Send The Cookies

When the shut downs began last March, the staff at our previous church divided up the directory and sought to routinely reach out to the families in our congregation. Everyone was facing unique challenges as pandemic-life unfolded, and we wanted to make sure we were keeping tabs and helping however we could. 

Six or seven weeks had gone by, and suddenly it hit me: no one had reached out to ask how we were doing. Let me be clear - after I initiated conversations with people, I received many, ‘how are you and Matt doing?’ responses, for which I was and am so grateful. 

As I reflected on that realization, though, I let my brain and heart spiral: had we not connected with our church as well as I had thought? Am I even the right fit for them? What am I doing wrong? Do they care? My rational mind knew we were supported and loved by the church and that this one experience didn’t negate that. I guess I’m just saying my feelings won that day.   

I want to share two things I learned through this experience. 

1. Sometimes the, ‘why didn’t they ___, don't they care about me?’ thoughts creep in and the loneliness takes over. Oftentimes those are the exact moments when we need to be a light to someone else. We should be honest about our hurt but not immobilized by it. We need to begin to let the, ‘how can I bless or serve someone today?’ thoughts rise to the top, and actually follow through when we consider reaching out to ___, or when we sense the Spirit prompting us to call ___. How do I know this? Because… 

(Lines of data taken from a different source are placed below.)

Lemma push_good P H s l :
  valid_capacity Capacity → loop_inv P H s → l = SpscRing.PushStep ∨ (∃ v, l = SpscRing.Push v) →
  step_good P H s (then_do (SpscRing.step Capacity l (ring_ s)) (λ r os, Some (s <| ring_ := r |>, RingOut <$> os))).
Proof.
  intros Hv [Hr Hc] Hl. destruct (step_inv Capacity l _ _ _ Hv Hr) as (r & os & E & Hr' & _).
  assert (consumer r = consumer (ring_ s) ∧ popped os = []) as [Ec Ep].
  { destruct Hl as [->|[v ->]]; cbn [SpscRing.step] in E.
    - pose proof (push_kept (ring_ s)) as Hk. pose proof (push_inv Capacity _ _ _ Hv Hr) as Hp.
      injection E as E. rewrite E in Hk, Hp. by destruct Hp as (_ & Hp & _).
    - destruct (producer (ring_ s)); by injection E as <- <-. }
  rewrite E. cbn [then_do]. eexists _, _, []. split; [done|]. rewrite ring_outs_ring, emitted_ring, app_nil_r. split; [|done].
  rewrite Ep, app_nil_r in Hr'. split; [exact Hr'|]. change (pc (s <| ring_ := r |>)) with (pc s). cbn [ring_ set_field].
  change (ring_ (s <| ring_ := r |>)) with r. by rewrite Ec.
Qed.

Lemma pop_begins P Q (r : ring (T:=T)) :
  valid_capacity Capacity → ring_inv Capacity P Q r → consumer r = CIdle →
  ∃ r', SpscRing.step Capacity Pop r = Some (r', []) ∧ ring_inv Capacity P Q r' ∧ consumer r' = CCall.
Proof.
  intros Hv Hr Hc. destruct (step_inv Capacity Pop _ _ _ Hv Hr) as (r' & os & E & Hr' & _).
  pose proof E as E'. cbn [SpscRing.step] in E'. rewrite Hc in E'. injection E' as <- <-.
  cbn in Hr'. rewrite !app_nil_r in Hr'. eauto.
Qed.
(** ORDER BY key, lang: bytewise, NULL first, ties by id. *)
Definition opt_cmp (a b : option str) : comparison :=
  match a, b with None, None => Eq | None, Some _ => Lt | Some _, None => Gt | Some x, Some y => str_cmp x y end.
Definition fact_leb (a b : FactRow) : bool :=
  match str_cmp (fact_key a) (fact_key b) with
  | Lt => true | Gt => false
  | Eq => match opt_cmp (fact_lang a) (fact_lang b) with Gt => false | _ => true end
  end.
Fixpoint insert_sorted (r : FactRow) (l : list FactRow) : list FactRow :=
  match l with [] => [r] | x :: l' => if fact_leb r x then r :: l else x :: insert_sorted r l' end.
Definition facts_with_min_confidence (min : fl) (d : db) : list FactRow :=
  foldr insert_sorted [] (filter (λ r, fl_le min (confidence r) = true) (facts d)).

Definition set_setting (key value : str) (updated_at : UnixMs) (d : db) : db :=
  d <| settings ::= λ l, if existsb (λ e, bool_decide (e.1 = key)) l
         then map (λ e, if decide (e.1 = key) then (key, (value, updated_at)) else e) l
         else l ++ [(key, (value, updated_at))] |>.
Definition get_setting (key : str) (d : db) : option str :=
  (λ e, e.2.1) <$> List.find (λ e, bool_decide (e.1 = key)) (settings d).

(** ** Operations as one type *)

Inductive Op :=
  | InsertSession (started_at : UnixMs) (title : option str)
  | CloseSession (id : SessionId) (ended_at : UnixMs)
  | InsertTurn (session : SessionId) (role : TurnRole) (text lang : option str) (started_at : UnixMs) (status : TurnStatus)
  | SetTurnStatus (id : MemTurnId) (status : TurnStatus) (ended_at : option UnixMs) (at_ : option Z) (text : option str)
  | InsertSummary (session : SessionId) (range_start range_end : MemTurnId) (summary lang hash : str) (created : UnixMs)
  | UpsertFact (key : str) (lang : option str) (value : str) (source_turn : option MemTurnId) (conf : fl) (updated_at : UnixMs)
  | SetSetting (key value : str) (updated_at : UnixMs).

Definition apply (o : Op) (d : db) : db :=
  match o with
  | InsertSession t ti => (insert_session t ti d).2
  | CloseSession id t => close_session id t d
  | InsertTurn s r tx l t st => (insert_turn s r tx l t st d).2
  | SetTurnStatus id st e a tx => set_turn_status id st e a tx d
  | InsertSummary s a b x l h c => (insert_summary s a b x l h c d).2
  | UpsertFact k l v t c u => (upsert_fact k l v t c u d).2
  | SetSetting k v u => set_setting k v u d
  end.
Definition apply_all (os : list Op) (d : db) : db := foldl (λ d o, apply o d) d os.

(** ** Specification *)

(** The ids of a table are increasing and below its counter. *)
Definition ids_ok (ids : list Z) (next : Z) : Prop := StronglySorted Z.lt ids ∧ Forall (λ i, 0 < i < next)%Z ids.

(** What the schema promises. *)
Record db_wf (d : db) : Prop := {
  wf_sessions : ids_ok (ses_id <$> sessions d) (next_session d);
  wf_turns : ids_ok (turn_id <$> turns d) (next_turn d);
  wf_summaries : ids_ok (sum_id <$> summaries d) (next_summary d);
  wf_facts : ids_ok (fact_id <$> facts d) (next_fact d);
  wf_turn_session : Forall (λ r, turn_session r ∈ ses_id <$> sessions d) (turns d);
  wf_summary_session : Forall (λ r, sum_session r ∈ ses_id <$> sessions d) (summaries d);
  wf_fact_turn : Forall (λ r, ∀ t, source_turn_id r = Some t → t ∈ turn_id <$> turns d) (facts d);
  wf_fact_unique : NoDup (omap (λ r, (fact_key r,.) <$> fact_lang r) (facts d));
  wf_settings : NoDup (settings d).*1;
  wf_next : (0 < next_session d ∧ 0 < next_turn d ∧ 0 < next_summary d ∧ 0 < next_fact d)%Z;
}.

(** ** Lemmas *)

Lemma parse_status_to_string s : parse_status (status_to_string s) = s.
Proof. by destruct s. Qed.
Lemma parse_role_to_string r : parse_role (role_to_string r) = r.
Proof. by destruct r. Qed.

2. Only days after my realization sank in, I received an encouraging letter from a dear friend and parent of teens in our youth group. I also received sweet treats in the mail from another wonderful friend who decided to fill our empty T-Rex cookie jar that made an appearance in a devotional video I had posted the week before. I can guarantee these friends were experiencing their own hurt at the time, but it didn’t matter - they still reached out and it blessed me more than they will ever know. 

What is equally beautiful to me is that the cookies were ordered and the letter was sent before I had even reached this low. I shouldn’t be surprised that God was providing a need for my heart through these friends before I even noticed the hole, yet it still amazes me. 

I realize things don’t always work out this way. Sometimes the hurt persists and the cookies and cards don’t come. Even still, I wanted to share a very tangible way that this tired pastor received some much needed love because others dared to be obedient to the stirrings of God. To them it may have seemed like a small gesture, but to my broken spirit it was life-giving. 

Here’s the thing: we all have people around us in need of small but mighty gestures that say, ‘you are loved.’ 

Friends - send the card. Send the cookies.